La porte de la folie (27/01/2007)

  La porte s’est refermée, dit-il, alors qu’il raccompagnait un disciple sur le palier. Il peste contre son visiteur, contre lui-même et « l’absurdité de ce geste imbécile ». Il gronde contre les voisins absents, s’irrite du gardien qui ne répond pas et refuse de déranger sa sœur cadette pourtant si dévouée avec lui depuis la mort de ses parents et de ses enfants.

C’est qu’il n’est plus tout jeune, le professeur de philosophie « à la renommée internationale ». Vieillard atrabilaire, il expose ses griefs contre les ambitieux, les hypocrites, les opportunistes, les paresseux, les incultes, la télé, enfin tout ce qui nuit à l’ordre de l’univers tel qu’il l’a connu, et qu’il ne reconnaît plus, lui, l’adepte de Platon, le commentateur du Phédon.
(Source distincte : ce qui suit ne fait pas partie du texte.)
(** What the objects hold: [keyed] a cipher, a key and a direction; [running]
    a vector too; [drained] after whole blocks went through. [md_stage] counts
    the PSS parameters set on a digest context, [oaep_stage] the OAEP
    parameters on a key context. An object is alive until it is freed. Any call
    that reports errors may fail. *)
Class OpenSSLLaws {Lib} (ssl : OpenSSL Lib) (model : HostModel) (live : Lib → Z) := {
  keyed : EVP_CIPHER_CTX → evp_cipher → list Z → bool → Prop;
  running : EVP_CIPHER_CTX → evp_cipher → list Z → bool → list Z → Prop;
  drained : EVP_CIPHER_CTX → evp_cipher → list Z → bool → Prop;
  public : EVP_PKEY → Pub;
  md_stage : EVP_MD_CTX → Pub → nat → Prop;
  oaep_stage : EVP_PKEY_CTX → Pub → bool → nat → Prop;
  decodes : X509 → list Z → Prop;
  law_digest md x : uses live 0 (EVP_Digest md x) (λ h, h = match md with EVP_sha1 => sha1 x | EVP_sha256 => sha256 x end);
  law_hmac key x : uses live 0 (HMAC EVP_sha256 key x) (λ h, h = hmac_sha256 key x);
  law_ctx_new : uses live 1 EVP_CIPHER_CTX_new (λ _, True);
  law_ctx_free o s : live (EVP_CIPHER_CTX_free o s) = live s - 1;
  law_init_full dir o c k iv : uses live 0 (EVP_CipherInit dir o (Some (c, k)) (Some iv)) (λ o', running o' c k dir iv);
  law_init_key dir o c k : uses live 0 (EVP_CipherInit dir o (Some (c, k)) None) (λ o', keyed o' c k dir);
  law_init_iv dir o c k iv : keyed o c k dir → uses live 0 (EVP_CipherInit dir o None (Some iv)) (λ o', running o' c k dir iv);
  law_pad_running dir o c k iv : running o c k dir iv → uses live 0 (EVP_CIPHER_CTX_set_padding o 0) (λ o', running o' c k dir iv);
  law_pad_keyed dir o c k : keyed o c k dir → uses live 0 (EVP_CIPHER_CTX_set_padding o 0) (λ o', keyed o' c k dir);
  law_update dir o c k iv x : running o c k dir iv → zlen x mod 16 = 0 →
    uses live 0 (EVP_CipherUpdate dir o x) (λ r, r.1 = (if dir then aes_cbc else aes_cbc_inv) k iv x ∧ drained r.2 c k dir);
  law_final dir o c k : drained o c k dir → uses live 0 (EVP_CipherFinal dir o) (λ r, r.1 = [] ∧ keyed r.2 c k dir);
  law_md_new : uses live 1 EVP_MD_CTX_new (λ _, True);
  law_md_free o s : live (EVP_MD_CTX_free (Some o) s) = live s - 1;
  law_md_free_null s : live (EVP_MD_CTX_free None s) = live s;
  law_sign_init o k : uses live 0 (EVP_DigestSignInit o k) (λ o', md_stage o' (public k) 0);
  law_verify_init o k : uses live 0 (EVP_DigestVerifyInit o k) (λ o', md_stage o' (public k) 0);
  law_md_padding o p : md_stage o p 0 → uses live 0 (md_set_rsa_padding o RSA_PKCS1_PSS_PADDING) (λ o', md_stage o' p 1);
  law_md_salt o p : md_stage o p 1 → uses live 0 (md_set_rsa_pss_saltlen o 32) (λ o', md_stage o' p 2);
  law_md_mgf o p : md_stage o p 2 → uses live 0 (md_set_rsa_mgf1_md o EVP_sha256) (λ o', md_stage o' p 3);
  law_sign o p (pss : bool) cap data : md_stage o p (if pss then 3 else 0)%nat →
    uses live 0 (EVP_DigestSign o cap data) (λ sig, bytes_ok sig ∧ zlen sig ≤ cap ∧ signed pss p sig data);
  law_verify o p (pss : bool) sig data : md_stage o p (if pss then 3 else 0)%nat →
    uses live 0 (EVP_DigestVerify o sig data) (λ _, signed pss p sig data);
  law_pctx_new k : uses live 1 (EVP_PKEY_CTX_new k) (λ o, oaep_stage o (public k) true 0 ∧ oaep_stage o (public k) false 0);
  law_pctx_free o s : live (EVP_PKEY_CTX_free o s) = live s - 1;
  law_crypt_init (enc : bool) o p : oaep_stage o p enc 0 → uses live 0 (EVP_PKEY_crypt_init enc o) (λ o', oaep_stage o' p enc 1);
  law_oaep_padding o p enc : oaep_stage o p enc 1 → uses live 0 (EVP_PKEY_CTX_set_rsa_padding o RSA_PKCS1_OAEP_PADDING) (λ o', oaep_stage o' p enc 2);
  law_oaep_md o p enc : oaep_stage o p enc 2 → uses live 0 (EVP_PKEY_CTX_set_rsa_oaep_md o EVP_sha256) (λ o', oaep_stage o' p enc 3);
  law_oaep_mgf o p enc : oaep_stage o p enc 3 → uses live 0 (EVP_PKEY_CTX_set_rsa_mgf1_md o EVP_sha256) (λ o', oaep_stage o' p enc 4);
  law_crypt (enc sha : bool) o p cap x : oaep_stage o p enc (if sha then 4 else 2)%nat → bytes_ok x → uses live 0 (EVP_PKEY_crypt enc o cap x)
    (λ y, bytes_ok y ∧ zlen y ≤ cap ∧ if enc then opens sha p y x else opens sha p x y);
  law_pkey_free k s : live (EVP_PKEY_free k s) = live s - 1;
  law_bits k : EVP_PKEY_get_bits k = pub_bits (public k);
  law_d2i c : uses live 1 (d2i_X509 c) (λ x, decodes x c);
  law_pubkey x c : decodes x c → uses live 1 (X509_get_pubkey x) (λ k, certificate_key c = Some (public k));
  law_x509_free x s : live (X509_free x s) = live s - 1;
  law_before x c : decodes x c → makes live 0 (X509_cmp_notBefore x) (λ r, r < 0 → begun c);
  law_after x c : decodes x c → makes live 0 (X509_cmp_notAfter x) (λ r, 0 < r → unexpired c);
  law_gen n : uses live 1 (EVP_RSA_gen n) (λ _, True);
  law_x509_new : uses live 1 X509_new (λ _, True);
  law_version x n : uses live 0 (X509_set_version x n) (λ _, True);
  law_serial x n s : live (X509_set_serialNumber x n s) = live s;
  law_set_before x n s : live (X509_set_notBefore x n s) = live s;
  law_set_after x n s : live (X509_set_notAfter x n s) = live s;
  law_name x n s : live (X509_add_common_name x n s) = live s;
  law_issuer x : uses live 0 (X509_set_issuer_name_to_subject x) (λ _, True);
  law_set_pubkey x k : uses live 0 (X509_set_pubkey x k) (λ _, True);
  law_x509_sign x k md : uses live 0 (X509_sign x k md) (λ _, True);
  law_i2d_length x : makes live 0 (i2d_X509_length x) (λ _, True);
  law_i2d x : makes live 0 (i2d_X509 x) (λ _, True);
  law_malloc n : uses live 1 (OPENSSL_malloc n) (λ _, True);
  law_openssl_free s : live (OPENSSL_free s) = live s - 1
}.

Section laws.
  Context {Lib : Type} {ssl : OpenSSL Lib} {heap : CHeap Lib} {model : HostModel} {live : Lib → Z}.
  Context {laws : OpenSSLLaws ssl model live} {heap_laws : CHeapLaws heap live}.

#[local] Hint Resolve law_digest law_hmac law_ctx_new law_init_full law_init_key law_init_iv law_pad_running law_pad_keyed law_update law_final
  law_md_new law_sign_init law_verify_init law_md_padding law_md_salt law_md_mgf law_pctx_new law_crypt_init law_oaep_padding law_oaep_md
  law_oaep_mgf law_d2i law_pubkey law_before law_after law_gen law_x509_new law_version law_issuer law_set_pubkey
  law_x509_sign law_i2d_length law_i2d law_malloc : lib.

Ltac count := repeat first [rewrite law_ctx_free | rewrite law_md_free | rewrite law_md_free_null | rewrite law_pctx_free | rewrite law_pkey_free
  | rewrite law_x509_free | rewrite law_serial | rewrite law_set_before | rewrite law_set_after | rewrite law_name | rewrite law_openssl_free
  | rewrite heap_free]; lia.
Ltac lib_run := apply lwp_uses; intros s; repeat lib_step; try count.

(** The code under [attempt] satisfies [H]. *)
Ltac lib_attempt H := apply lwp_bind, lwp_attempt; eapply lwp_call; [by apply H|cbv beta; intros|cbv beta; intros].

(** ** Symmetric functions *)

Lemma host_hmac_ok key data : uses live 0 (h_hmac_sha256 key data) (λ m, m = hmac_sha256 key data).
Proof. unfold h_hmac_sha256; lib_run; subst; split; [done|count]. Qed.

Lemma host_thumbprint_ok c : uses live 0 (h_get_certificate_thumbprint c) (λ h, h = sha1 c).
Proof. unfold h_get_certificate_thumbprint; lib_run; subst; split; [done|count]. Qed.

(** From a context that was just made, or from one that is keyed. *)
Lemma run_cipher_ok dir o (key : option (evp_cipher * list Z)) c k iv x : key = Some (c, k) ∨ key = None ∧ keyed o c k dir →
  zlen x mod 16 = 0 → uses live 0 (run_cipher dir o key iv x)
    (λ r, r.1 = (if dir then aes_cbc else aes_cbc_inv) k iv x ∧ keyed r.2 c k dir).
Proof.
  intros Hk Hx; apply lwp_uses; intros s; unfold run_cipher; apply lwp_bind.
  assert (Hi : uses live 0 (EVP_CipherInit dir o key (Some iv)) (λ o', running o' c k dir iv)) by (destruct Hk as [->|[-> Hk]]; eauto with lib).
  eapply lwp_call; [exact Hi|cbv beta; intros o' s1 Ho El|cbv beta; intros; lia]; repeat lib_step; try count.
  destruct a0 as [out o2]; cbn in *; destruct_and?; subst; repeat lib_step; try count.
  destruct a0 as [fin o3]; cbn in *; destruct_and?; subst; rewrite app_nil_r; split; [done|count].
Qed.

Lemma aes_once_ok c (dir : bool) key iv x : cipher_key_length c ≤ zlen key → 16 ≤ zlen iv → zlen x mod 16 = 0 →
  uses live 0 (aes_cbc_once c dir key iv x)
    (λ y, y = (if dir then aes_cbc else aes_cbc_inv) (ztake (cipher_key_length c) key) (ztake 16 iv) x).
Proof.
  intros Hk Hi Hx; assert (0 ≤ cipher_key_length c) by (by destruct c); unfold aes_cbc_once; apply lwp_uses; intros s; repeat lib_step; [|count].
  eapply lwp_lift; [apply mem_load_Some; lia|]; apply lwp_bind; eapply lwp_lift; [apply mem_load_Some; lia|].
  change (zdrop 0 key) with key; change (zdrop 0 iv) with iv; apply lwp_bind, lwp_attempt.
  eapply lwp_call; [by eapply run_cipher_ok; [by left|]|cbv beta; intros r s2 [Er _] El|cbv beta; intros]; repeat lib_step; try count; split; [done|count].
Qed.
Sans indulgence, il voudrait qu’on s’apitoie sur son sort.

On en rit. Il porte encore une veste de pyjama sous son costume un peu avachi, et peu à peu son raisonnement s’égare jusqu’à la ratiocination.  Il louvoie dans le passé jusqu’au ressassement. Et le bouffon devient tragique.

Il confond ce qu’il vit, ce qu’il croit vivre et ce qu’il a vécu. Michel Aumont, admirablement dirigé par Marcel Bluwal qui signe aussi l’adaptation, inspire la compassion, la crainte. La démence surgit par bouffées, imprévisible. « Le monde n’existe que dans les questions qu’on lui pose » dit le professeur qui pense encore. « Mais de quelle chambres est-ce que je parle ? » dit le vieux qui s’égare. Expulsé de chez lui, expulsé de lui-même, en dehors de la normalité, il a franchi la porte de la Folie.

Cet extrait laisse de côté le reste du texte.